If you're IMC, you're looking at the panel anyway.
But what if flying IMC meant looking "outside" via head-mounted display--a HUD-like pitch/attitude display with airspeed, altitude, and heading; highway-in-the-sky guidance, synthetic terrain and runways, traffic, etc.--instead of looking at a couple of small gauges or displays and trying to build that picture up in your head? I think this is the real eventual promise for this kind of technology.

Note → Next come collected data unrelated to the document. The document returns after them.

Lemma to_activities_dict_fetched c acc d doc name :
  to_activities_dict c acc = Return d -> NoDup (names c) ->
  doc ∈ c -> doc !! "name" = Some name ->
  d !! name = Some (delete "_id" (delete "name" doc)).
Proof.
  revert acc. induction c as [|doc0 c IH]; intros acc.
  - intros _ _ Hin. by apply elem_of_nil in Hin.
  - rewrite to_activities_dict_cons, names_cons.
    destruct (doc0 !! "name") as [name0|] eqn:Hname0; [|done].
    destruct (hashable name0); [|done].
    intros Hd Hnodup Hin Hname. apply list.NoDup_cons in Hnodup as [Hnotin Hnodup].
    apply elem_of_cons in Hin as [->|Hin]; [|by eapply IH].
    assert (name0 = name) as -> by congruence.
    rewrite (to_activities_dict_lookup_other _ _ _ _ Hd Hnotin).
    by rewrite lookup_insert_eq.
Qed.

Lemma matches_name_hashable activity_name (doc : PyDict) name :
  doc !! "name" = Some name -> hashable name = true ->
  Mongo.matches_name activity_name doc = true ↔ name = VStr activity_name.
Proof.
  intros Hname Hh. unfold Mongo.matches_name. rewrite Hname.
  destruct name as [s|n|l|n]; try done.
  rewrite bool_decide_eq_true. split; congruence.
Qed.

(** With unique names, the record fetched under a name has the roster
    and the capacity of every document the update's query matches. *)
Lemma fetched_record_of_match c d activity_name a doc field :
  to_activities_dict c ∅ = Return d -> NoDup (names c) ->
  d !! VStr activity_name = Some a ->
  doc ∈ c -> Mongo.matches_name activity_name doc = true ->
  field ≠ "name" -> field ≠ "_id" ->
  doc !! field = a !! field.
Proof.
  intros Hd Hnodup Ha Hin Hmatch Hf1 Hf2.
  pose proof (to_activities_dict_hashable _ _ _ Hd) as Hh.
  rewrite list.Forall_forall in Hh. destruct (Hh _ Hin) as (name & Hname & Hhash).
  apply (matches_name_hashable _ _ _ Hname Hhash) in Hmatch. subst name.
  rewrite (to_activities_dict_fetched _ _ _ _ _ Hd Hnodup Hin Hname) in Ha.
  injection Ha as <-. by rewrite !lookup_delete_ne.
Qed.

Lemma activity_invariant_append (doc : PyDict) participants max_participants email :
  doc !! "participants" = Some (VList participants) ->
  doc !! "max_participants" = Some (VInt max_participants) ->
  email ∉ participants -> NoDup participants ->
  Z.of_nat (List.length participants) < max_participants ->
  activity_invariant (<["participants" := VList (participants ++ [email])]> doc).
Proof.
  intros Hp Hm Hin Hnodup Hlt. unfold activity_invariant.
  rewrite lookup_insert_eq, lookup_insert_ne, Hm by done. split.
  - rewrite length_app. simpl. lia.
  - apply list.NoDup_app. split; [done|]. split; [|apply list.NoDup_singleton].
    intros x Hx Hx'. apply list_elem_of_singleton in Hx'. by subst.
Qed.

Lemma activity_invariant_typed (a : PyDict) :
  activity_invariant a ->
  ∃ participants max_participants,
    a !! "participants" = Some (VList participants)
    ∧ a !! "max_participants" = Some (VInt max_participants)
    ∧ Z.of_nat (List.length participants) <= max_participants ∧ NoDup participants.
Proof.
  unfold activity_invariant.
  destruct (a !! "participants") as [[]|]; try done.
  destruct (a !! "max_participants") as [[]|]; try done.
  intros [??]. eauto 10.
Qed.

Lemma update_first_invariant activity_name email c c' r participants max_participants :
  Forall activity_invariant c ->
  (∀ doc, doc ∈ c -> Mongo.matches_name activity_name doc = true ->
          doc !! "participants" = Some (VList participants)
          ∧ doc !! "max_participants" = Some (VInt max_participants)) ->
  email ∉ participants ->
  Z.of_nat (List.length participants) < max_participants ->
  Mongo.update_first activity_name email c = Return (c', r) ->
  Forall activity_invariant c'.
Proof.
  intros Hc Hmatch Hin Hlt. revert c' r.
  induction Hc as [|doc c Hdoc Hc IH]; intros c' r; simpl.
  - by intros [= <- <-].
  - destruct (Mongo.matches_name activity_name doc) eqn:Hm.
    + destruct (Hmatch doc) as [Hp Hmax]; [by left|done|].
      unfold Mongo.add_to_set. rewrite Hp, bool_decide_eq_false_2 by done. simpl.
      intros [= <- <-]. constructor; [|done].
      destruct (activity_invariant_typed _ Hdoc) as (l & m & Hl & _ & _ & Hnodup).
      assert (l = participants) as -> by congruence.
      by eapply activity_invariant_append.
    + destruct (Mongo.update_first activity_name email c) as [[rest' r']|]; [|done].
      simpl. intros [= <- <-]. constructor; [done|].
      eapply IH; [|done]. intros doc' Hdoc'. apply Hmatch. by right.
Qed.
Lemma reachable_from_handlers (st : AppState num) :
  reachable st -> from_handlers st.
Proof.
  intros [es <-]. apply run_keeps_from_handlers.
  split; intros r H; discriminate H.
Qed.
End PageFacts.

Section PageProperties.
Context {num : Type} {N : JSNumber num} {M : JSMath num} {V : JSValue num}.

Lemma step_keeps_results (st : AppState num) (e : Event num) :
  (pythResult st <> None -> pythResult (fst (step_page st e)) <> None) /\
  (trigResult st <> None -> trigResult (fst (step_page st e)) <> None).
Proof.
  destruct e; cbn [step_page fst pythResult trigResult];
    try solve [ split; auto ].
  - destruct (calculatePythagoras _ _ _); cbn; split; auto; discriminate.
  - destruct (calculateTrig _ _ _); cbn; split; auto; discriminate.
  - pose proof (handleCopy_cases st) as H.
    destruct (active_steps st) as [[| s l] |]; rewrite H; cbn; split; auto.
Qed.

Lemma alert_keeps_state (st : AppState num) (e : Event num) (msg : string) :
  In (Alert msg) (snd (step_page st e)) -> fst (step_page st e) = st.
Proof.
  destruct e; cbn [step_page snd fst In]; try contradiction.
  - destruct (calculatePythagoras _ _ _); cbn; intros H; try reflexivity;
      contradiction.
  - destruct (calculateTrig _ _ _); cbn; intros H; try reflexivity;
      contradiction.
  - pose proof (handleCopy_cases st) as H.
    destruct (active_steps st) as [[| s l] |]; rewrite H; cbn; intros H';
      try contradiction.
    destruct H' as [H' | []]. discriminate.
Qed.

I mean, how often do we tell VFR pilots "look out the window, not at your instruments!"? One look out the window on a clear day is far,
far superior for attitude and terrain awareness. It's an intuitive picture of runway alignment, navigation (if suitable landmarks exist), and general flying in the pattern. We don't have to consciously build that picture in our heads because we just
see it.
But then as soon as we (in general) hit IMC, we start looking at little abstracted gauges fixed to the panel. For attitude, we basically look out a little soda straw of a window at a fake horizon. For navigation, we look at a compass and use a couple of pointers that tell us how far off from our selected navigation source we are and use that to figure out where on a fixed map that corresponds to (unless we have a GPS map); for approaches, we keep a couple needles centered and try to hit certain numbers shown on a chart, since we can't just look out the window and simply see where we are. How is that "better"?
That's the promise of this technology--the potential to give pilots better information in a more intuitive format. It might just be a fancy toy still in its infancy right now, but eventually--and it will happen one day, even if the FAA and many pilots have to be dragged kicking and screaming, and even if it takes thirty years--it will be reliable enough, and affordable enough, to replace our current panel-mounted avionics.